=== Begin Enclosure ===

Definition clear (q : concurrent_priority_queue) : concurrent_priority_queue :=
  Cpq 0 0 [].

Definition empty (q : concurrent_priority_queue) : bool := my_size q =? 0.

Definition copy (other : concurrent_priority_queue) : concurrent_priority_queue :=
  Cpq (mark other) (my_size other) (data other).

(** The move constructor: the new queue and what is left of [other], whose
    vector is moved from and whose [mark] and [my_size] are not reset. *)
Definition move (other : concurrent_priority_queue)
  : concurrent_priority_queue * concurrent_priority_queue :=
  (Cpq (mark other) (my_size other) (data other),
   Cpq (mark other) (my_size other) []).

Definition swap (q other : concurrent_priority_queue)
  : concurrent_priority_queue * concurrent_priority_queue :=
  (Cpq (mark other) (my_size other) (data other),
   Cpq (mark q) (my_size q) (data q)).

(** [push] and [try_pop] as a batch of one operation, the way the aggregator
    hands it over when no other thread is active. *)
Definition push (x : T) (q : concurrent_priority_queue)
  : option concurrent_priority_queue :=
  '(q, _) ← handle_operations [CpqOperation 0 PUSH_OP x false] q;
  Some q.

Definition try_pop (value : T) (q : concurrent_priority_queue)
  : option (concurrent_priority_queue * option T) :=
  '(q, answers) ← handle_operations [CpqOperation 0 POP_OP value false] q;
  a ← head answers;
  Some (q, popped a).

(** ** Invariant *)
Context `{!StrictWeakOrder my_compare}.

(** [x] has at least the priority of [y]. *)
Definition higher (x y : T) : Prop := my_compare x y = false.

=== End Enclosure ===
=== Begin Enclosure ===

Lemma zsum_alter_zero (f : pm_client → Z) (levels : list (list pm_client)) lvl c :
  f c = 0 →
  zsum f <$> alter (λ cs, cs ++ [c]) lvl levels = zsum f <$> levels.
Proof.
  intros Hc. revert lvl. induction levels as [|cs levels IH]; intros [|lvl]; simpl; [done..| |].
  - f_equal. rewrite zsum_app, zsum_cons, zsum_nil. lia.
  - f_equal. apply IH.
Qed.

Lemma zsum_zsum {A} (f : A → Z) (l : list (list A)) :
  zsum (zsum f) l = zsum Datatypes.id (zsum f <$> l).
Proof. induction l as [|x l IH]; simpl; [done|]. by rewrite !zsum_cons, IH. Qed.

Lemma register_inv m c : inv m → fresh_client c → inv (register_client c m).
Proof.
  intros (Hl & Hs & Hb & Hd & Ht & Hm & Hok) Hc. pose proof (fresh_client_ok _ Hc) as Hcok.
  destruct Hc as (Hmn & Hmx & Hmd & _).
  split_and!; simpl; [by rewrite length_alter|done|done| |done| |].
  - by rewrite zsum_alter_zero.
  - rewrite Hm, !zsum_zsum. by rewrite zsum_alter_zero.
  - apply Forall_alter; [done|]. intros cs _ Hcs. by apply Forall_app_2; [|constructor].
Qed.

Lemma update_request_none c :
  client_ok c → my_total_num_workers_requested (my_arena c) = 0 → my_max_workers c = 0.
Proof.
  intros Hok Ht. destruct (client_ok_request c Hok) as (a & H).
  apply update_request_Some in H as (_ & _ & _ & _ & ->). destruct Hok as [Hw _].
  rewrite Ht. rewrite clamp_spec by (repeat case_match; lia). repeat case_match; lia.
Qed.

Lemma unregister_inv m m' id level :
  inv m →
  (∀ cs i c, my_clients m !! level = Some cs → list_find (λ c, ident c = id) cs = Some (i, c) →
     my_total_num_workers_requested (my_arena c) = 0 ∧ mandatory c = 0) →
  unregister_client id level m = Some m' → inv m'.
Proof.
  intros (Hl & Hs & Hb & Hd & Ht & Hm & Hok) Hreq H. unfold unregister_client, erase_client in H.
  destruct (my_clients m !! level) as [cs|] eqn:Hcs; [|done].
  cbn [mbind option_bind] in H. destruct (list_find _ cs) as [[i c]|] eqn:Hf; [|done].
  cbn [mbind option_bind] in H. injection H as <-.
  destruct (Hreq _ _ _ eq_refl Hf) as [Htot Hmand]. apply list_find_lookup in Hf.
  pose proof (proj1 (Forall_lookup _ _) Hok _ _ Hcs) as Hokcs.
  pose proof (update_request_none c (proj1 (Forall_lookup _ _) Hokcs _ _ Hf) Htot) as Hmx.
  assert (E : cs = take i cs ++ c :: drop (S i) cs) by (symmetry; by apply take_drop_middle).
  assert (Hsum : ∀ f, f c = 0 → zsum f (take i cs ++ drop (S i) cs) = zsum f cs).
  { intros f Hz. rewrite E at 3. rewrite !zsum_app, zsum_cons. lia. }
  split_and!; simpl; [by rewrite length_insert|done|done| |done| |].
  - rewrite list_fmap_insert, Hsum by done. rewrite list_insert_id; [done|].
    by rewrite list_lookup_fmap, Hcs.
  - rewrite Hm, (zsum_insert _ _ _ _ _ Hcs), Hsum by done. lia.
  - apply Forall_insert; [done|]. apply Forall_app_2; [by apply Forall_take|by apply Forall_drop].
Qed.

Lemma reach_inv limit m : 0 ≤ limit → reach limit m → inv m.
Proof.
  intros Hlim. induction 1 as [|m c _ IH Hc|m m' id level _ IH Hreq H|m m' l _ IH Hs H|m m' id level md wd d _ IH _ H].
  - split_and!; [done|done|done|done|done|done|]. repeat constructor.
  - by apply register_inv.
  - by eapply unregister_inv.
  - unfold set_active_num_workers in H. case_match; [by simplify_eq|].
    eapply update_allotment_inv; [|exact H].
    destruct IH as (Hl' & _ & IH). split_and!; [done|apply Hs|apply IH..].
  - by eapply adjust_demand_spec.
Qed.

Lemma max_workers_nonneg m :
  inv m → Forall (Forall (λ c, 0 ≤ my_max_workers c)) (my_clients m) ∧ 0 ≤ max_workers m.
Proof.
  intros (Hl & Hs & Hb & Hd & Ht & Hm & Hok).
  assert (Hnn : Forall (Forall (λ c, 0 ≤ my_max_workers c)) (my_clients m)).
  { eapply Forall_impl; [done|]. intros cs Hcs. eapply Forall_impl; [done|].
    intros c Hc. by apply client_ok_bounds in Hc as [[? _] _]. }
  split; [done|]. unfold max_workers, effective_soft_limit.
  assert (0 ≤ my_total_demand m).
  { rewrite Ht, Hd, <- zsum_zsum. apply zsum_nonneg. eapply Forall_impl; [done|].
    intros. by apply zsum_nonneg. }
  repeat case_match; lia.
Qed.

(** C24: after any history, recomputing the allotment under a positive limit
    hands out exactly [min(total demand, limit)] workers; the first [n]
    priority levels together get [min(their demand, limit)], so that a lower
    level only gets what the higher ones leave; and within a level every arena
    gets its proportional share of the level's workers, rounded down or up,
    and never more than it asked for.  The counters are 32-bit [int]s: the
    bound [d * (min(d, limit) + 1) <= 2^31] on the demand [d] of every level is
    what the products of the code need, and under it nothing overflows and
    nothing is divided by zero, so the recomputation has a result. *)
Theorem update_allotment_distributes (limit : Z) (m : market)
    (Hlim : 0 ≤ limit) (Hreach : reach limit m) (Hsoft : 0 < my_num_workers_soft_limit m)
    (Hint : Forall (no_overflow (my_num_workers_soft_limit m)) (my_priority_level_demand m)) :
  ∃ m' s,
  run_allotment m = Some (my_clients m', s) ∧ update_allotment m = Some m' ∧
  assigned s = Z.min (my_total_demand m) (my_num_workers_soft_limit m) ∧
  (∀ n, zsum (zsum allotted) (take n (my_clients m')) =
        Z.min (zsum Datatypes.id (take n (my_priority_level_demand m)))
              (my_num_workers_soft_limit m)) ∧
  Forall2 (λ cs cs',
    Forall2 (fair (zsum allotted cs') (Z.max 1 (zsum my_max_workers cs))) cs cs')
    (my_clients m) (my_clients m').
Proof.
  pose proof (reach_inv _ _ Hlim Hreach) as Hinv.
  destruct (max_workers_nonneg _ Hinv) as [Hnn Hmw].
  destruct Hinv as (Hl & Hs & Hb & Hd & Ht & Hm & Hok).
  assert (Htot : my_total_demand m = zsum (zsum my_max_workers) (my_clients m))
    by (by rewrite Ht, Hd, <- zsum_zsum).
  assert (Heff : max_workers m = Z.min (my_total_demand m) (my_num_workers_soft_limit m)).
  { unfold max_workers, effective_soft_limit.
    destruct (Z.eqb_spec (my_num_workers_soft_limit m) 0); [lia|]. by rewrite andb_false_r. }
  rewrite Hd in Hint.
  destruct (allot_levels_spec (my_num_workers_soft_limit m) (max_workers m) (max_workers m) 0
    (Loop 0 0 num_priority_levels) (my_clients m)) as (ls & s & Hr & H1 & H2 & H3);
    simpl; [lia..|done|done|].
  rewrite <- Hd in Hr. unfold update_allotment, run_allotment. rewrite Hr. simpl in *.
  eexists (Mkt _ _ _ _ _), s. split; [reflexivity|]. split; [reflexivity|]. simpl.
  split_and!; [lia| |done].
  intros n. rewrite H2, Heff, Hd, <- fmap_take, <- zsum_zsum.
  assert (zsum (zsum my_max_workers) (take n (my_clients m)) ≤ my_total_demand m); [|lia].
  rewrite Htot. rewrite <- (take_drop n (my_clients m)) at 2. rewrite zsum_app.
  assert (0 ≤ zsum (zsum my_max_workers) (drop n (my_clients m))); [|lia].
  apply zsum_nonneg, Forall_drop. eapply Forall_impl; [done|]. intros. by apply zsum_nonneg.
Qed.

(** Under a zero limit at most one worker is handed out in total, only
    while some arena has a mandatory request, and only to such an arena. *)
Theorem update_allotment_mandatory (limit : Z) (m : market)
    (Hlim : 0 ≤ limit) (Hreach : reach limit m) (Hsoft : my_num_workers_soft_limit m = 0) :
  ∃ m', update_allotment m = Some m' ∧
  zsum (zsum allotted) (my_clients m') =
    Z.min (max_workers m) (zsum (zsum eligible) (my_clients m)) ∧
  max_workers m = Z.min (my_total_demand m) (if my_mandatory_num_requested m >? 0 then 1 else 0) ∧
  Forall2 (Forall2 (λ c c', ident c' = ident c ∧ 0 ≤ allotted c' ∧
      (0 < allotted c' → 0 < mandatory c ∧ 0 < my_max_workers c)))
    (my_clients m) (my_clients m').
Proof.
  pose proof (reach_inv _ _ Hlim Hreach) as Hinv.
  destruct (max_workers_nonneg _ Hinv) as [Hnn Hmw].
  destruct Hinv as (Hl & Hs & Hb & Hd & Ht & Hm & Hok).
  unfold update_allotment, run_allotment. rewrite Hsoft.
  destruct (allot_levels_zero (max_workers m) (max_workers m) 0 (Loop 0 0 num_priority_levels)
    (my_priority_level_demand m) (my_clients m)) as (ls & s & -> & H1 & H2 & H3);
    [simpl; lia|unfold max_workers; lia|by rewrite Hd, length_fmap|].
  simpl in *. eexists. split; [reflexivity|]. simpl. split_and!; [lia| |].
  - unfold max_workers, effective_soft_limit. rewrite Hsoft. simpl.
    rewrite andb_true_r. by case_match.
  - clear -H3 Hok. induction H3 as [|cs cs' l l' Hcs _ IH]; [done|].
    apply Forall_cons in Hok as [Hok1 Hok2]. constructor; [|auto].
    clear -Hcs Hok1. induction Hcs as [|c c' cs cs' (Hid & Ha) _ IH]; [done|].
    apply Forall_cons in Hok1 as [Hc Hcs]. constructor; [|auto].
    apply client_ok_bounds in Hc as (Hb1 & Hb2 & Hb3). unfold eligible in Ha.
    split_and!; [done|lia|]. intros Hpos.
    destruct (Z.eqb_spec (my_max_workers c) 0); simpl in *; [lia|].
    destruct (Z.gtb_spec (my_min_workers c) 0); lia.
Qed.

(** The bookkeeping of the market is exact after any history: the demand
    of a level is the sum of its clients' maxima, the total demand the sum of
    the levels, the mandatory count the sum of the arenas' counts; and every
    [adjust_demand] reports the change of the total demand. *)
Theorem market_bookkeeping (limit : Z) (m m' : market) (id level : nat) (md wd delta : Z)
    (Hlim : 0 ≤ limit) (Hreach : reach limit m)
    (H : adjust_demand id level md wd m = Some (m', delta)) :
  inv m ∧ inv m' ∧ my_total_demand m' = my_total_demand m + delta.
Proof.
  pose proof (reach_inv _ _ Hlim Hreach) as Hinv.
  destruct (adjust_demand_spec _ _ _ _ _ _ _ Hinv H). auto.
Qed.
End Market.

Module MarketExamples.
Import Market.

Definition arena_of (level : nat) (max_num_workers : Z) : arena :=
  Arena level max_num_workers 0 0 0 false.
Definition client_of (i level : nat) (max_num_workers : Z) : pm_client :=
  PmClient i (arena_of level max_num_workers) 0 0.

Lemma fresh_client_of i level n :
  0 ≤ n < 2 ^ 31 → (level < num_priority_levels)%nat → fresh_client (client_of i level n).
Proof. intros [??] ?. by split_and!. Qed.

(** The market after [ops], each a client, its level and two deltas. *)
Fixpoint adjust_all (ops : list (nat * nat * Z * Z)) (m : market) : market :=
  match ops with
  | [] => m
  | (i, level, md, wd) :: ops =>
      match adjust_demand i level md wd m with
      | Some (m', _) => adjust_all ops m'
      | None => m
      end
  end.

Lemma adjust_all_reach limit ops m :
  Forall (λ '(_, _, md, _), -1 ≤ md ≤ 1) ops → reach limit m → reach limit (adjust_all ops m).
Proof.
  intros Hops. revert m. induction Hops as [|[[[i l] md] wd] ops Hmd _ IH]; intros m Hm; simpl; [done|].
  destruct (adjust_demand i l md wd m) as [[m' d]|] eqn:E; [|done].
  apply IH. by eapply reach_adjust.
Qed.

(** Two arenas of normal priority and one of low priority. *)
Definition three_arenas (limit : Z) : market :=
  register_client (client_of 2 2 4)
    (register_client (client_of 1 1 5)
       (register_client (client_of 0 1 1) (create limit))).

=== End Enclosure ===

- GOAL OF THE EXERCISE -
If a line in the entries above has the word "repeat", copy it.

- COMPLETED TASK -
  rewrite Ht. rewrite clamp_spec by (repeat case_match; lia). repeat case_match; lia.
  - split_and!; [done|done|done|done|done|done|]. repeat constructor.
  repeat case_match; lia.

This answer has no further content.